Exercise — Pick out each line in these entries that contains the string "Hval".

[Stored items]
******

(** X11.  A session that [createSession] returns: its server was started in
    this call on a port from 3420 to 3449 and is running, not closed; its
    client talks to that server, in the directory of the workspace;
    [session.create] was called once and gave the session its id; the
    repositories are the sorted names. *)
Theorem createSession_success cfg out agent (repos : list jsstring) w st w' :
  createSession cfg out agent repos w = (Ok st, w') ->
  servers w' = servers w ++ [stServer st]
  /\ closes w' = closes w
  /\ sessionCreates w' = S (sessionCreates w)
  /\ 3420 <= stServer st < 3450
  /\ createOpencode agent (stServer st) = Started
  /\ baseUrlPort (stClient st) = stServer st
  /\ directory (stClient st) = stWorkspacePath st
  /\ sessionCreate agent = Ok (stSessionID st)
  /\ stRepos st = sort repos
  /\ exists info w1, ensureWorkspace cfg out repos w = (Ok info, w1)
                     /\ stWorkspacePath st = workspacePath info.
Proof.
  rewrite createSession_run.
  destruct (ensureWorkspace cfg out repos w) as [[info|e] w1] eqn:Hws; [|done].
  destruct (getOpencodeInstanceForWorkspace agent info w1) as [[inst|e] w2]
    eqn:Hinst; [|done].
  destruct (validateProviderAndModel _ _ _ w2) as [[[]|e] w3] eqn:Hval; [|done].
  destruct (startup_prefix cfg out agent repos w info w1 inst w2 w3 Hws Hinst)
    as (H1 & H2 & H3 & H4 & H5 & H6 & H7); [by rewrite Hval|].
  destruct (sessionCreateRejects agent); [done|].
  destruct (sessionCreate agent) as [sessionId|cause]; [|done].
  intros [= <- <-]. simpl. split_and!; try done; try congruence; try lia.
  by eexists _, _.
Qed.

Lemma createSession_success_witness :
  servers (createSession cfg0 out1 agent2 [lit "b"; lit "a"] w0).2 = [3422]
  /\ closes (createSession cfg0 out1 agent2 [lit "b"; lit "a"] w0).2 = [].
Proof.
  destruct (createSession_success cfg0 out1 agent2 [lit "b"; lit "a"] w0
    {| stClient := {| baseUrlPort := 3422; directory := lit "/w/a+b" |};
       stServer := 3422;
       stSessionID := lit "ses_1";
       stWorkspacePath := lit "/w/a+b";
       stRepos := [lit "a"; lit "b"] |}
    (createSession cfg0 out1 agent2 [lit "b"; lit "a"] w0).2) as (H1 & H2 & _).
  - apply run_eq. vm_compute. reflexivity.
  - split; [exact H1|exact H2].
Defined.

******

Answer to the problem —
  destruct (validateProviderAndModel _ _ _ w2) as [[[]|e] w3] eqn:Hval; [|done].
    as (H1 & H2 & H3 & H4 & H5 & H6 & H7); [by rewrite Hval|].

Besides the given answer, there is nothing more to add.